И все, обступая Сергея, смотрели с изумлением, с болезненным сочувствием. Начлет хотел было обнять Сергея, но, увидев, как тот скривился от боли, опустил руки. «Вот так „круть-верть“! — проговорил он с сердцем. И добавил: — Объявляю тебе, Серёжа, благодарность!.. И Евграфу тоже… Слышали, как он помогал тебе в отчаянный момент!»
— Да, молодцы-удальцы, — с улыбочкой выступил Ножницын, — всласть наговорились открытым текстом…
Начлет, однако, так глянул на него, что улыбочка мгновенно погасла.
— Поехали ко мне, — сказал начлет, — расскажете, пока свежо в памяти, как там у вас всё было… А потом, Сергей Афанасьевич, покажешься врачу: похоже, придётся тебе отдохнуть несколько дней… Эк отделала она тебя, «омеговская» двадцать первая!.. И, уже садясь в машину, распорядился: — Товарищи механики! Самолёт обшарить, осмотреть до последней заклёпки, чтоб никакая деформация не укрылась!.. Прибористы! Поосторожней с записями КЗА[5] — эксперимент уникальный!.. Поехали.
Глава шестая
Заполнив полётный лист, Сергей повернулся к окну. На серебристых округлостях самолётов отражались красноватые блики. От колёс, от стоек шасси протянулись в поле длиннющие тени. На приангарной площадке, где обычно то и дело шмыгают люди, было пустынно. Он взглянул на часы — без четверти семь!.. Надо бы позвонить матери. Как-то она там?..
Сергей обрадовался, услышав её голос:
— Да, сын, я сегодня в спектакле не занята.
— И никуда не уходишь?
— Хотела побыть дома.
— А дядя Миша не собирался быть?
— Он что-то прихварывает… Да ты, сын… уж не вздумал ли навестить меня?

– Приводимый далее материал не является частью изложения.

(** The scaler is fixed by the first prediction and never changes
    afterwards: a prediction that passes the guard leaves an existing
    scaler as it is, and otherwise sets it to 0.9 times the least and 1.1
    times the greatest value of the (resized) input, also when the
    inference throws.  A prediction refused by the guard changes
    nothing. *)
Theorem predict_scaler (priceSequence : list Q) (s s' : Predictor.State rt)
  (r : completion Q) :
  Predictor.predict rt config 2 priceSequence s = Some (r, s') ->
  Predictor.model s' = Predictor.model s
  /\ Predictor.isInitialized s' = Predictor.isInitialized s
  /\ (Predictor.model s && Predictor.isInitialized s = false -> s' = s)
  /\ (Predictor.model s && Predictor.isInitialized s = true ->
      forall k, Predictor.scaler s = Some k -> Predictor.scaler s' = Some k)
  /\ (Predictor.model s && Predictor.isInitialized s = true ->
      Predictor.scaler s = None ->
      let input :=
        if (List.length priceSequence
            =? Pos.to_nat (Predictor.sequenceLength config))%nat
        then priceSequence
        else Predictor.resize (Pos.to_nat (Predictor.sequenceLength config))
               priceSequence in
      Predictor.scaler s'
      = Some (Predictor.mkScaler (Predictor.list_min input * 0.9)
                (Predictor.list_max input * 1.1))).
Proof.
  rewrite predict_unfold by lia. intro H. inversion H as [H']. clear H.
  destruct (Predictor.model s) eqn:Em, (Predictor.isInitialized s) eqn:Ei;
    cbn [negb orb andb] in *;
    try (inversion H'; subst; rewrite ?Em, ?Ei; repeat split;
         intros; congruence).
  destruct (List.length priceSequence
            =? Pos.to_nat (Predictor.sequenceLength config))%nat;
    match type of H' with
    | Predictor.infer rt ?seq s = _ =>
        destruct (infer_scaler seq s) as (Hs & Hm & Hi); rewrite H' in Hs, Hm, Hi;
        cbn [snd] in Hs, Hm, Hi
    end;
    (split; [congruence|]); (split; [congruence|]);
    (split; [discriminate|]);
    (split; [intros _ k Hk; rewrite Hs, Hk; reflexivity|]);
    intros _ Hn; rewrite Hs, Hn; reflexivity.
Qed.

End PredictorScaling.

Section PredictorFirstCall.

Variable rt : Predictor.Runtime.
Variable config : Predictor.PredictorConfig.

Lemma fold_Qmin_repeat (p : Q) (m : nat) : fold_left Qmin (repeat p m) p = p.
Proof.
  induction m as [|m IH]; [reflexivity|]. cbn [repeat fold_left].
  replace (Qmin p p) with p; [exact IH|].
  unfold Qmin, GenericMinMax.gmin. destruct (p ?= p); reflexivity.
Qed.

Lemma fold_Qmax_repeat (p : Q) (m : nat) : fold_left Qmax (repeat p m) p = p.
Proof.
  induction m as [|m IH]; [reflexivity|]. cbn [repeat fold_left].
  replace (Qmax p p) with p; [exact IH|].
  unfold Qmax, GenericMinMax.gmax. destruct (p ?= p); reflexivity.
Qed.

Lemma resize_single (n : nat) (p : Q) :
  (0 < n)%nat -> 0 < p -> Predictor.resize n [p] = repeat p n.
Proof.
  intros Hn Hp. rewrite resize_short by (cbn; lia).
  cbn [hd_error or_else List.length].
  destruct (Qeq_bool p 0) eqn:E.
  { apply Qeq_bool_iff in E. lra. }
  destruct n as [|n]; [lia|].
  replace (S n - 1)%nat with n by lia.
  rewrite <- repeat_cons. reflexivity.
Qed.

(** The first prediction from a single positive price [p] (no scaler
    yet): the network receives [sequenceLength] values that all equal
    0.5, whatever [p]; if it answers [y], the prediction is
    [p * (0.9 + 0.2 * y)], so the relative price change computed from it
    is [0.2 * y - 0.1], independent of the price. *)
Theorem first_prediction (p : Q) (s : Predictor.State rt) :
  0 < p ->
  Predictor.model s = true ->
  Predictor.isInitialized s = true ->
  Predictor.scaler s = None ->
  let n := Pos.to_nat (Predictor.sequenceLength config) in
  let x := (p - p * 0.9) / (p * 1.1 - p * 0.9) in
  x == 0.5
  /\ forall y e',
       Predictor.tf_predict rt (repeat x n) (Predictor.env s) = (Return y, e') ->
       exists v s',
         Predictor.predict rt config 2 [p] s = Some (Return v, s')
         /\ v == p * (0.9 + 0.2 * y)
         /\ (v - p) / p == 0.2 * y - 0.1.
Proof.
  intros Hp Hm Hi Hs n x. split.
  { unfold x. field. lra. }
  intros y e' Hy.
  rewrite predict_unfold by lia. rewrite Hm, Hi. cbn [negb orb].
  assert (Hpos : (0 < n)%nat) by apply Pos2Nat.is_pos.
  assert (Hin : Predictor.infer rt (repeat p n) s
                = (Return (y * (p * 1.1 - p * 0.9) + p * 0.9),
                   Predictor.set_env rt
                     (Predictor.mkState (Predictor.model s)
                        (Predictor.isInitialized s)
                        (Some (Predictor.mkScaler (p * 0.9) (p * 1.1)))
                        (Predictor.logs s) (Predictor.env s)) e')).
  { unfold Predictor.infer, Predictor.normalizeSequence. cbv zeta.
    rewrite Hs. cbn [Predictor.scaler Predictor.env].
    assert (Hmin : Predictor.list_min (repeat p n) = p).
    { destruct n as [|m]; [lia|]. cbn. apply fold_Qmin_repeat. }
    assert (Hmax : Predictor.list_max (repeat p n) = p).
    { destruct n as [|m]; [lia|]. cbn. apply fold_Qmax_repeat. }
    rewrite Hmin, Hmax, map_repeat.
    cbn [Predictor.normalize Predictor.scaler_min Predictor.scaler_max].
    fold x. rewrite Hy. reflexivity. }
  assert (Hv : y * (p * 1.1 - p * 0.9) + p * 0.9 == p * (0.9 + 0.2 * y)) by ring.
  destruct (List.length [p] =? Pos.to_nat (Predictor.sequenceLength config))%nat
    eqn:E.
  - apply Nat.eqb_eq in E. cbn [List.length] in E. fold n in E.
    rewrite <- E in Hin. cbn [repeat] in Hin. rewrite Hin.
    eexists; eexists. split; [reflexivity|]. split; [exact Hv|].
    rewrite Hv. field. lra.
  - fold n. rewrite (resize_single n p Hpos Hp), Hin.
    eexists; eexists. split; [reflexivity|]. split; [exact Hv|].
    rewrite Hv. field. lra.
Qed.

— Да, мам, так захотелось!
— Боже праведный! А говорят, дети нынче пошли не те! Приезжай, буду ждать тебя… Не обмани только, как в прошлый раз.
— Прости, мам, так получилось… А что с дядей Мишей?
— Давление… Он, кстати, интересовался тобой.
— Ты знаешь, я ему бесконечно благодарен.
— Ну приезжай, будем пить чай.
Переодеваясь, Сергей поглядывал на себя в зеркало. «Да-с, морденция!.. Будто с перепою, да ещё и после драки… То-то мамочка ахнет!.. Врать что-то придётся… Ладно, не узрела бы кровоподтёков от ремней!»
Последнее время Сергей частенько думал о матери, звонил, обещал приехать, да все как-то мешали дела. А нынче вот сидеть бы с этакой-то физиономией дома, не показываясь на люди, а ведь нет: потянуло вдруг к мамочке!
«Покуда мать есть, все мы — дети!» — подумал он, вглядываясь в гладь набегающего шоссе, видя и не видя прошмыгивающие встречные автомобили. «И чуть что нас ошарашит — тянемся к ней ручонками!.. Странно, не правда ли, товарищ лётчик-испытатель первого класса?.. Хорошенькая авантюристка подхватила тебя на крючок — и ты каждый день бегал к ней в больницу!.. А тут самая чуткая, самая бескорыстно любящая женщина — мать, и ты три недели не мог выкроить для неё часок?!» — «Я — что, я — как все!..» — «Хотя своей матери ты должен был бы каждое утро и каждый вечер коленопреклоненно целовать руки!»
Антонина Алексеевна Стремнина — народная артистка республики, солистка оперы, рано овдовев, сумела одна вырастить и воспитать сына. И надо отдать ей должное: при всей своей занятости в театре и ежедневной кропотливой работе сумела воспитать в сыне чувство ответственности, самым серьёзным образом внушая с малых лет мысль, что он единственный в доме мужчина — её опора, её защитник, — и от того, как он станет ей помогать, будет зависеть и её здоровье, и её настроение, и даже её успех в театре, и эта установка на самостоятельность более всего способствовала раннему формированию в нём добросовестности в любой работе и самодисциплины.